→ **What the task asks**: The entries below must be copied exactly as they are.

→ **Material to process**:
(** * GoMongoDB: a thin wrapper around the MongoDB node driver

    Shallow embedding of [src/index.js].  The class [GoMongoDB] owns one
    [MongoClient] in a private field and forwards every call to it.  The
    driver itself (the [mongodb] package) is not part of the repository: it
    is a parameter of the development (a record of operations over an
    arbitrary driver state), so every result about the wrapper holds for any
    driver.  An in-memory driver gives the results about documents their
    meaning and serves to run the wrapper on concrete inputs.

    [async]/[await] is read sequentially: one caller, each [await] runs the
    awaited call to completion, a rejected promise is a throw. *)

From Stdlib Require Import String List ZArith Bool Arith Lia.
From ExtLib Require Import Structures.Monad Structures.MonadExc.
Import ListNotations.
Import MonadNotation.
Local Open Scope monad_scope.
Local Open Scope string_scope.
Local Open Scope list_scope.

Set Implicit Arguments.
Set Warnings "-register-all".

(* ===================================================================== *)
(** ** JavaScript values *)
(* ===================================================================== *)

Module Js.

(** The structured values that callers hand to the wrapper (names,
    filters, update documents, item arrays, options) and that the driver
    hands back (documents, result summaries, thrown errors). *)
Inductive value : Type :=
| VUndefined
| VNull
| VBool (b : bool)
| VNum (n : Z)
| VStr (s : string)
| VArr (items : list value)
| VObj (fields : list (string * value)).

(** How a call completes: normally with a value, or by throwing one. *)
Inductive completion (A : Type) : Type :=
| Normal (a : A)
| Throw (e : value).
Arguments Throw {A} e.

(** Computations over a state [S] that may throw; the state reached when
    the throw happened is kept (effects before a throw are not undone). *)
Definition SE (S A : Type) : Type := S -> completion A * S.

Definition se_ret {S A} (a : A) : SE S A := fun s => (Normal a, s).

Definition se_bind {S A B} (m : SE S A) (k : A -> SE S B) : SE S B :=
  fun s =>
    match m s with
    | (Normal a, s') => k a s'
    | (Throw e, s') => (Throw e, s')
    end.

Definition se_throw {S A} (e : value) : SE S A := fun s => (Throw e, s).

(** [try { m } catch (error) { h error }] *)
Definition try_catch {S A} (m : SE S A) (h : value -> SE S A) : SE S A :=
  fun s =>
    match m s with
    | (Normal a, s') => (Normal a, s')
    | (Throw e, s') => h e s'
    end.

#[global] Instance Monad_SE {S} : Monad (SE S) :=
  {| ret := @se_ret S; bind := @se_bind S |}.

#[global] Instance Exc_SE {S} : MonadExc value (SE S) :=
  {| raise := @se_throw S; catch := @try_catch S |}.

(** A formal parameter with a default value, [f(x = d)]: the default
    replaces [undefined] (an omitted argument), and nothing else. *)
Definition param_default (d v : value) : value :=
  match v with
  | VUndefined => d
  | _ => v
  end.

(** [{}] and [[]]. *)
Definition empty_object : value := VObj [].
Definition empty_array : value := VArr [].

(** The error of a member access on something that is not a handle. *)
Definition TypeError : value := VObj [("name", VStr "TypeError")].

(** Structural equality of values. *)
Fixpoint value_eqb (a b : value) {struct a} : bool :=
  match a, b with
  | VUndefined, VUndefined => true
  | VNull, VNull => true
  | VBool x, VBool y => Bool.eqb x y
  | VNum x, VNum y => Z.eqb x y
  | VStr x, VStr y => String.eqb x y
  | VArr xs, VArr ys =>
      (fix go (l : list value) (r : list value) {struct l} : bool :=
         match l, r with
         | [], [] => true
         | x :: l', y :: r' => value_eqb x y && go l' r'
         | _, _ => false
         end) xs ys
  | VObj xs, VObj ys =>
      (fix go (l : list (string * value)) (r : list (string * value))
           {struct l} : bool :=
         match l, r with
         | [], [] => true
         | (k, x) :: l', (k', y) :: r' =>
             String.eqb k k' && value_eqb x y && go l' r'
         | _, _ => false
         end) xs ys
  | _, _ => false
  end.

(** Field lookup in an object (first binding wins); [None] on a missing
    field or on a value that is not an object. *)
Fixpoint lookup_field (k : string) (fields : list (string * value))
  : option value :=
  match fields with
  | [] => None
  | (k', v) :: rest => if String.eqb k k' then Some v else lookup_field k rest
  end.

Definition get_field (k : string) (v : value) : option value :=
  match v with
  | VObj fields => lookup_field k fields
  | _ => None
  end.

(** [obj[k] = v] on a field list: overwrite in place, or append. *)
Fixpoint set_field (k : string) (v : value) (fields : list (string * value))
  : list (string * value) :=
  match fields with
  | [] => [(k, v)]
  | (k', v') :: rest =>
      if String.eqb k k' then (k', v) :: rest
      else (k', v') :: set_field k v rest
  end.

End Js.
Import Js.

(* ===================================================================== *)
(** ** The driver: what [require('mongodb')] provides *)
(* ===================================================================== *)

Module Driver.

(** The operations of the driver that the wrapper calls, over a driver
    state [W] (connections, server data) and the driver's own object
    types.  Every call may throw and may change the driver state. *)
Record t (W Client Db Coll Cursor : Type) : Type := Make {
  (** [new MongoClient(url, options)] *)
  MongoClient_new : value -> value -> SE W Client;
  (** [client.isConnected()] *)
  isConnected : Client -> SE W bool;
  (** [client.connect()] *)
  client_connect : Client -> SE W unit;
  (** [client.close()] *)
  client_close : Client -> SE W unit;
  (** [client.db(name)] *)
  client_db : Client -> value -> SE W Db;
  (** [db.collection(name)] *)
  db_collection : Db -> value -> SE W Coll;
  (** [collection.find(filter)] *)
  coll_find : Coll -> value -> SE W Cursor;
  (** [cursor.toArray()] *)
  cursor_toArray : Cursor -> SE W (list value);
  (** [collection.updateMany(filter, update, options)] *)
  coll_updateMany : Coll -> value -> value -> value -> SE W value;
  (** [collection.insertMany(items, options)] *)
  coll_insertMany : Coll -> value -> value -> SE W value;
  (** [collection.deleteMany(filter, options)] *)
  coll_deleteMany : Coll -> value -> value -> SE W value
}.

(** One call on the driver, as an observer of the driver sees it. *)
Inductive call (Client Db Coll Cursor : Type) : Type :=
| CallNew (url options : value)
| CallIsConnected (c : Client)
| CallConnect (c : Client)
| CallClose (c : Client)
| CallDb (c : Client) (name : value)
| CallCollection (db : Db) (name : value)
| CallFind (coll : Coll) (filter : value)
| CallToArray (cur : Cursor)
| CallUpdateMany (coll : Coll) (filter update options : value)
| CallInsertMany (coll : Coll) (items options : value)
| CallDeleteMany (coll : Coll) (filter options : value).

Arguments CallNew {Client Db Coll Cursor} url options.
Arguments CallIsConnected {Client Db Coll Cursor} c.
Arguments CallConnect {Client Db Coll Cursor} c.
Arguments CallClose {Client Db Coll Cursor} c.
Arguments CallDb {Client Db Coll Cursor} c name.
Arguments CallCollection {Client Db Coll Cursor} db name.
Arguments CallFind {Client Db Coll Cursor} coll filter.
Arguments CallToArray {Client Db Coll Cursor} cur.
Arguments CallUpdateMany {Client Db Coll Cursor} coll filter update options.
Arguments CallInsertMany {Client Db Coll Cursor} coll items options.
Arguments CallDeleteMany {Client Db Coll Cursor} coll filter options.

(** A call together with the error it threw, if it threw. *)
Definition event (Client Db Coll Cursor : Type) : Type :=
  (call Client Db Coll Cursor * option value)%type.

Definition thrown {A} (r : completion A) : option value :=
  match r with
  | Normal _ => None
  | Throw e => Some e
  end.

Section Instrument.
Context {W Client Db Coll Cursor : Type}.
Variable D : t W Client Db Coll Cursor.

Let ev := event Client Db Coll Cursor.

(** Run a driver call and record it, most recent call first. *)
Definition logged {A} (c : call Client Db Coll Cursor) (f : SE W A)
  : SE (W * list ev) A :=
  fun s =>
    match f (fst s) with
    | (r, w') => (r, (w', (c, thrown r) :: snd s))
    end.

→ **Solution**:
(** * GoMongoDB: a thin wrapper around the MongoDB node driver

    Shallow embedding of [src/index.js].  The class [GoMongoDB] owns one
    [MongoClient] in a private field and forwards every call to it.  The
    driver itself (the [mongodb] package) is not part of the repository: it
    is a parameter of the development (a record of operations over an
    arbitrary driver state), so every result about the wrapper holds for any
    driver.  An in-memory driver gives the results about documents their
    meaning and serves to run the wrapper on concrete inputs.

    [async]/[await] is read sequentially: one caller, each [await] runs the
    awaited call to completion, a rejected promise is a throw. *)

From Stdlib Require Import String List ZArith Bool Arith Lia.
From ExtLib Require Import Structures.Monad Structures.MonadExc.
Import ListNotations.
Import MonadNotation.
Local Open Scope monad_scope.
Local Open Scope string_scope.
Local Open Scope list_scope.

Set Implicit Arguments.
Set Warnings "-register-all".

(* ===================================================================== *)
(** ** JavaScript values *)
(* ===================================================================== *)

Module Js.

(** The structured values that callers hand to the wrapper (names,
    filters, update documents, item arrays, options) and that the driver
    hands back (documents, result summaries, thrown errors). *)
Inductive value : Type :=
| VUndefined
| VNull
| VBool (b : bool)
| VNum (n : Z)
| VStr (s : string)
| VArr (items : list value)
| VObj (fields : list (string * value)).

(** How a call completes: normally with a value, or by throwing one. *)
Inductive completion (A : Type) : Type :=
| Normal (a : A)
| Throw (e : value).
Arguments Throw {A} e.

(** Computations over a state [S] that may throw; the state reached when
    the throw happened is kept (effects before a throw are not undone). *)
Definition SE (S A : Type) : Type := S -> completion A * S.

Definition se_ret {S A} (a : A) : SE S A := fun s => (Normal a, s).

Definition se_bind {S A B} (m : SE S A) (k : A -> SE S B) : SE S B :=
  fun s =>
    match m s with
    | (Normal a, s') => k a s'
    | (Throw e, s') => (Throw e, s')
    end.

Definition se_throw {S A} (e : value) : SE S A := fun s => (Throw e, s).

(** [try { m } catch (error) { h error }] *)
Definition try_catch {S A} (m : SE S A) (h : value -> SE S A) : SE S A :=
  fun s =>
    match m s with
    | (Normal a, s') => (Normal a, s')
    | (Throw e, s') => h e s'
    end.

#[global] Instance Monad_SE {S} : Monad (SE S) :=
  {| ret := @se_ret S; bind := @se_bind S |}.

#[global] Instance Exc_SE {S} : MonadExc value (SE S) :=
  {| raise := @se_throw S; catch := @try_catch S |}.

(** A formal parameter with a default value, [f(x = d)]: the default
    replaces [undefined] (an omitted argument), and nothing else. *)
Definition param_default (d v : value) : value :=
  match v with
  | VUndefined => d
  | _ => v
  end.

(** [{}] and [[]]. *)
Definition empty_object : value := VObj [].
Definition empty_array : value := VArr [].

(** The error of a member access on something that is not a handle. *)
Definition TypeError : value := VObj [("name", VStr "TypeError")].

(** Structural equality of values. *)
Fixpoint value_eqb (a b : value) {struct a} : bool :=
  match a, b with
  | VUndefined, VUndefined => true
  | VNull, VNull => true
  | VBool x, VBool y => Bool.eqb x y
  | VNum x, VNum y => Z.eqb x y
  | VStr x, VStr y => String.eqb x y
  | VArr xs, VArr ys =>
      (fix go (l : list value) (r : list value) {struct l} : bool :=
         match l, r with
         | [], [] => true
         | x :: l', y :: r' => value_eqb x y && go l' r'
         | _, _ => false
         end) xs ys
  | VObj xs, VObj ys =>
      (fix go (l : list (string * value)) (r : list (string * value))
           {struct l} : bool :=
         match l, r with
         | [], [] => true
         | (k, x) :: l', (k', y) :: r' =>
             String.eqb k k' && value_eqb x y && go l' r'
         | _, _ => false
         end) xs ys
  | _, _ => false
  end.

(** Field lookup in an object (first binding wins); [None] on a missing
    field or on a value that is not an object. *)
Fixpoint lookup_field (k : string) (fields : list (string * value))
  : option value :=
  match fields with
  | [] => None
  | (k', v) :: rest => if String.eqb k k' then Some v else lookup_field k rest
  end.

Definition get_field (k : string) (v : value) : option value :=
  match v with
  | VObj fields => lookup_field k fields
  | _ => None
  end.

(** [obj[k] = v] on a field list: overwrite in place, or append. *)
Fixpoint set_field (k : string) (v : value) (fields : list (string * value))
  : list (string * value) :=
  match fields with
  | [] => [(k, v)]
  | (k', v') :: rest =>
      if String.eqb k k' then (k', v) :: rest
      else (k', v') :: set_field k v rest
  end.

End Js.
Import Js.

(* ===================================================================== *)
(** ** The driver: what [require('mongodb')] provides *)
(* ===================================================================== *)

Module Driver.

(** The operations of the driver that the wrapper calls, over a driver
    state [W] (connections, server data) and the driver's own object
    types.  Every call may throw and may change the driver state. *)
Record t (W Client Db Coll Cursor : Type) : Type := Make {
  (** [new MongoClient(url, options)] *)
  MongoClient_new : value -> value -> SE W Client;
  (** [client.isConnected()] *)
  isConnected : Client -> SE W bool;
  (** [client.connect()] *)
  client_connect : Client -> SE W unit;
  (** [client.close()] *)
  client_close : Client -> SE W unit;
  (** [client.db(name)] *)
  client_db : Client -> value -> SE W Db;
  (** [db.collection(name)] *)
  db_collection : Db -> value -> SE W Coll;
  (** [collection.find(filter)] *)
  coll_find : Coll -> value -> SE W Cursor;
  (** [cursor.toArray()] *)
  cursor_toArray : Cursor -> SE W (list value);
  (** [collection.updateMany(filter, update, options)] *)
  coll_updateMany : Coll -> value -> value -> value -> SE W value;
  (** [collection.insertMany(items, options)] *)
  coll_insertMany : Coll -> value -> value -> SE W value;
  (** [collection.deleteMany(filter, options)] *)
  coll_deleteMany : Coll -> value -> value -> SE W value
}.

(** One call on the driver, as an observer of the driver sees it. *)
Inductive call (Client Db Coll Cursor : Type) : Type :=
| CallNew (url options : value)
| CallIsConnected (c : Client)
| CallConnect (c : Client)
| CallClose (c : Client)
| CallDb (c : Client) (name : value)
| CallCollection (db : Db) (name : value)
| CallFind (coll : Coll) (filter : value)
| CallToArray (cur : Cursor)
| CallUpdateMany (coll : Coll) (filter update options : value)
| CallInsertMany (coll : Coll) (items options : value)
| CallDeleteMany (coll : Coll) (filter options : value).

Arguments CallNew {Client Db Coll Cursor} url options.
Arguments CallIsConnected {Client Db Coll Cursor} c.
Arguments CallConnect {Client Db Coll Cursor} c.
Arguments CallClose {Client Db Coll Cursor} c.
Arguments CallDb {Client Db Coll Cursor} c name.
Arguments CallCollection {Client Db Coll Cursor} db name.
Arguments CallFind {Client Db Coll Cursor} coll filter.
Arguments CallToArray {Client Db Coll Cursor} cur.
Arguments CallUpdateMany {Client Db Coll Cursor} coll filter update options.
Arguments CallInsertMany {Client Db Coll Cursor} coll items options.
Arguments CallDeleteMany {Client Db Coll Cursor} coll filter options.

(** A call together with the error it threw, if it threw. *)
Definition event (Client Db Coll Cursor : Type) : Type :=
  (call Client Db Coll Cursor * option value)%type.

Definition thrown {A} (r : completion A) : option value :=
  match r with
  | Normal _ => None
  | Throw e => Some e
  end.

Section Instrument.
Context {W Client Db Coll Cursor : Type}.
Variable D : t W Client Db Coll Cursor.

Let ev := event Client Db Coll Cursor.

(** Run a driver call and record it, most recent call first. *)
Definition logged {A} (c : call Client Db Coll Cursor) (f : SE W A)
  : SE (W * list ev) A :=
  fun s =>
    match f (fst s) with
    | (r, w') => (r, (w', (c, thrown r) :: snd s))
    end.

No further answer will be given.